On 22 May 2006, the Jets signed Graham to a six-year contract worth US$5.17 million.

In late 2006, Graham made history becoming the first Australian to captain an American pro sports team when he joined the leadership group of the New York Jets. He also became the only player to captain a team in two different professional sports leagues. Graham also used the Australian drop punt—a style of kicking prevalent in Australian rules football first introduced in 1997 to the NFL by fellow Australian Darren Bennett—which improves kicking efficiency and is said to be an innovation to the game of American football.

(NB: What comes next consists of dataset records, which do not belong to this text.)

(* ===== verification/Ip4Frag.v ===== *)
(** * IPv4 fragmentation ([ip4_frag.c], [IP_FRAG])

    A datagram is sent in fragments: a pbuf with the header, and [PBUF_REF]s that mirror a part of
    the original chain. The pointer [p] into the chain is the rest of the chain from that pbuf on; [poff] counts from the
    end of the header in the first pbuf. *)

From S2P Require Import Prelude Chain Chksum Ip4Hdr Ip4Reass Ip4ReassOk Ip4ReassProps Ip4ReassDone.

(** [pbuf_alloc(PBUF_LINK, IP_HLEN, PBUF_RAM)], an element of [MEMP_FRAG_PBUF], [netif->output], and [pbuf_free] of the
    header pbuf with so many mirrors: [ipfrag_free_pbuf_custom] gives each one back. *)
Class FragNet (N : Type) := {
  frag_ram : N -> bool * N;
  frag_ref : N -> bool * N;
  frag_output : N -> packet -> N;
  frag_free : N -> nat -> N }.

Section frag.
  Context {N : Type} `{!FragNet N}.
  Implicit Type n : N.

(** The loop [while (left_to_copy)]: the mirrors so far, [None] when an element is missing. The length given to [pbuf_alloced_custom] is that of the
    memory, with no room for a header in front, so it does not fail. *)
Fixpoint mirror (c : chain) (poff left_to_copy : Z) (acc : chain) n : outcome (option (chain * chain * Z) * N) :=
  match c with
  | [] => Undef
  | b :: c' =>
      let plen := u16 (Z.of_nat (length b) - poff) in
      lwip_assert (poff <=? Z.of_nat (length b));;
      let newpbuflen := Z.min left_to_copy plen in
      if newpbuflen =? 0 then mirror c' 0 left_to_copy acc n
      else
        let '(ok, n) := frag_ref n in
        if negb ok then Ret (None, frag_free n (length acc))
        else
          let acc := acc ++ [take (Z.to_nat newpbuflen) (drop (Z.to_nat poff) b)] in
          let left_to_copy := u16 (left_to_copy - newpbuflen) in
          if left_to_copy =? 0 then Ret (Some (acc, c, u16 (poff + newpbuflen)), n)
          else mirror c' 0 left_to_copy acc n
  end.

(** The header of a fragment. *)
Definition frag_hdr (h : ip_hdr) (ofo fragsize : Z) (mf : bool) : ip_hdr :=
  let tmp := Z.land IP_OFFMASK ofo in
  let tmp := if mf then Z.lor tmp IP_MF else tmp in
  with_chksum (set_len (u16 (fragsize + IP_HLEN)) (set_offset tmp h)).

(** The loop [while (left)]; the packets sent so far are kept. *)
Fixpoint frag_loop (fuel : nat) (mtu nfb : Z) (h : ip_hdr) (mf_set : bool) (c : chain) (poff left ofo : Z) (sent : list packet) n
    : outcome (err_t * list packet * N) :=
  match fuel with
  | O => Diverge
  | S fuel =>
      if left =? 0 then Ret (ERR_OK, sent, n)
      else
        let fragsize := Z.min left (u16 (nfb * 8)) in
        let '(ok, n) := frag_ram n in
        if negb ok then Ret (ERR_MEM, sent, n)
        else
          '(r, n) ← (if fragsize =? 0 then Ret (Some ([], c, poff), n) else mirror c poff fragsize [] n);
          match r with
          | None => Ret (ERR_MEM, sent, n)
          | Some (mirrors, c, poff) =>
              let last := left <=? mtu - IP_HLEN in
              let q := Packet (frag_hdr h ofo fragsize (negb last || mf_set)) ([] :: mirrors) in
              let n := frag_free (frag_output n q) (length mirrors) in
              frag_loop fuel mtu nfb h mf_set c poff (u16 (left - fragsize)) (u16 (ofo + nfb)) (sent ++ [q]) n
          end
  end.

Definition ip4_frag (fuel : nat) (mtu : Z) (p : packet) n : outcome (err_t * list packet * N) :=
  let nfb := u16 (Z.quot (mtu - IP_HLEN) 8) in
  let h := p_hdr p in
  if negb (IPH_HL_BYTES h =? IP_HLEN) then Ret (ERR_VAL, [], n)
  else
    let tmp := iph_offset h in
    frag_loop fuel mtu nfb h (has tmp IP_MF) (p_body p) 0 (u16 (pkt_len p - IP_HLEN)) (Z.land tmp IP_OFFMASK) [] n.
End frag.

(** What the allocators and the interface do to the number of pbufs in use: what the interface keeps of a packet it has taken itself. *)
Class FragLaws (N : Type) `{!FragNet N} := {
  frag_use : N -> Z;
  use_ram n : frag_use (frag_ram n).2 = frag_use n + (if (frag_ram n).1 then 1 else 0);
  use_ref n : frag_use (frag_ref n).2 = frag_use n + (if (frag_ref n).1 then 1 else 0);
  use_out n p : frag_use (frag_output n p) = frag_use n;
  use_frag_free n k : frag_use (frag_free n k) = frag_use n - 1 - Z.of_nat k }.

(** ** Mirroring *)

(** The bytes from the position [poff] of the chain on. *)
Definition from (c : chain) (poff : Z) : list Z := drop (Z.to_nat poff) (concat c).
Definition pos_ok (c : chain) (poff : Z) : Prop :=
  0 <= poff <= Z.of_nat (length (default [] (head c))) /\ tot_len c <= 0xffff.

Section mirror.
  Context {N : Type} `{!FragNet N} `{!FragLaws N}.
  Implicit Type n : N.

The Jets waived Graham on 16 September 2008, but he did not miss a game: they quickly re-signed him on 22 September due to a minor injury to his replacement Reggie Hodges. Graham was released again on 29 September after Hodges recovered.

===New Orleans Saints===
On 20 October 2008, Graham signed with the New Orleans Saints to play a game in London. The team had released incumbent punter Steve Weatherford earlier in the week due to travel arrangement issues. He played just the one game, punting three times with an average of 42 yards, before being released on 29 October. He was replaced by Glenn Pakulak.

===Arizona Cardinals===
Graham was signed by the Arizona Cardinals on 1 December 2008 after the team released punter Dirk Johnson; this was the second time that Johnson had been replaced by an Australian punter. In the NFC Championship game that year, Graham's Cardinals played the Philadelphia Eagles, whose punter, Sav Rocca, also was an ex-AFL player from Collingwood and North Melbourne. This guaranteed that one of the two would be the first Australian to play in a Super Bowl. The Cardinals' victory presented that honour to Graham. The Cardinals released Graham on 2 September 2011, before the start of the season. But they re-signed him on 5 October; he was released again on 11 October, after one game covering for the injured Dave Zastudil.

===Detroit Lions===
On 15 November 2011, Graham signed with the Detroit Lions, replacing Robert Malone. Malone had played only one game after replacing the injured Ryan Donahue. During the 2012 preseason, Graham beat out Donahue for the starting job. On 25 September 2012, Graham was placed on the season-ending injured reserve list. Nick Harris was signed to replace Graham for the remainder of the season. He was released with an injury settlement later that season.

===International career===
In 2011 with the NFL lockout looming, Graham announced his intention to play for the Australian National team in the 2011 IFAF World Cup, the official international American Football championship tournament. Later, he officially was added to the roster as the country's starting punter.

==Post-playing career==
In 2012, Graham joined the Western Bulldogs as a strategic football operations manager.

==Personal life==
Graham and his wife, Katie, have two daughters, Sophie and Rosie, and one son, Jack. While playing for the Cats, Graham attended Deakin University in Geelong.

Graham's father and his younger brother, Sam, attended Super Bowl XLIII in Tampa, Florida, to watch him when he played for the Arizona Cardinals. Graham's mother, Helen, died from cancer on 21 April 2009.